Question

A vernier caliper has no zero error, one main scale division = $1\text{mm}$ and $9$ main scale division = $10$ vernier scale divisions. A spring is held between jaws without exerting force on jaws. Main scale reading is $3.4\text{cm}$, and 5th vernier scale division coincides with a main scale division. When jaws are pressed by force of $10\text{N}$ on both sides, main scale reading remains $3.4\text{cm}$, but 1st division of vernier scale coincides with a main scale division.
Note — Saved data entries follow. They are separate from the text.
(** An accepted master key is longer than the 32 characters that are used. *)
Lemma valid_key_truncated k : is_ok (validate_master_key k) = true → master_key k = String.substring 0 32 k.
Proof.
  intros (raw & Hd & Hl)%validate_master_key_ok. unfold b64decode in Hd.
  destruct (existsb _ _); [done|]. destruct (b64_loop _ _ _ _) as [bs|] eqn:E; [|done]. injection Hd as ->.
  apply b64_loop_length in E; [|lia]. rewrite Hl, length_list_ascii in E. unfold master_key.
  destruct (Nat.eqb_spec (String.length k) 32); [lia|].
  replace (32 - String.length k)%nat with 0%nat by lia. cbn [repeat_char]. by rewrite str_app_nil.
Qed.

(** A quarter of the master key is not used: a master key is accepted when
    its base64 text decodes to 32 bytes, but the AES key is that text's first 32
    characters, 24 of the bytes; a secret sealed under one accepted master key opens
    under every other that begins with the same 32 characters. *)
Theorem master_key_tail_is_ignored key key' plaintext w s w' :
  is_ok (validate_master_key key) = true → is_ok (validate_master_key key') = true →
  String.substring 0 32 key = String.substring 0 32 key' →
  encrypt_secret C urandom key plaintext w = (Ok s, w') → decrypt_secret C key' s = Ok plaintext.
Proof using AesLaws0 urandom_length.
  intros Hk Hk' Heq Hr. apply (seal_open _ _ _ _ _ _ Hr). by rewrite !valid_key_truncated.
Qed.
End Opening.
Now spring is removed, cut into two pieces and when inserted between jaws without any force, main scale reading = $1.1\text{cm}$ and 5th vernier scale division coincides with a main scale. If we apply force of $30\text{N}$ on both the jaws, main scale reading gets $1.0\text{cm}$ and $x$ vernier scale division coincides with a main scale division. Find ${}^{\prime }{x}^{\prime }$.

Answer 1

Least count of vernier caliper:
$LC=1MSR-1VSR$
$LC=1MSR-\frac{9}{10}MSR$
$LC=0.1MSR=0.1mm$

If $\Delta t=$ change in length due to compression of spring, we can write:
$\Delta t=34+(5\times 0.1)-34-1\times 0.1=0.4$
$k\Delta t=10$
$k\times 0.4=10$
$k=25N/mm$

Now, consider $\Delta p=$ change in length when force of $30N$ is applied.
$\Delta p=11+5\times 0.1-10-x\times 0.1=1.5-0.1x$
But, we know $k\Delta p=30$
$\Delta p=\frac{30}{k}=\frac{30}{25}=1.2mm$
$\Rightarrow 1.5-0.1x=1.2$
$\Rightarrow x=3$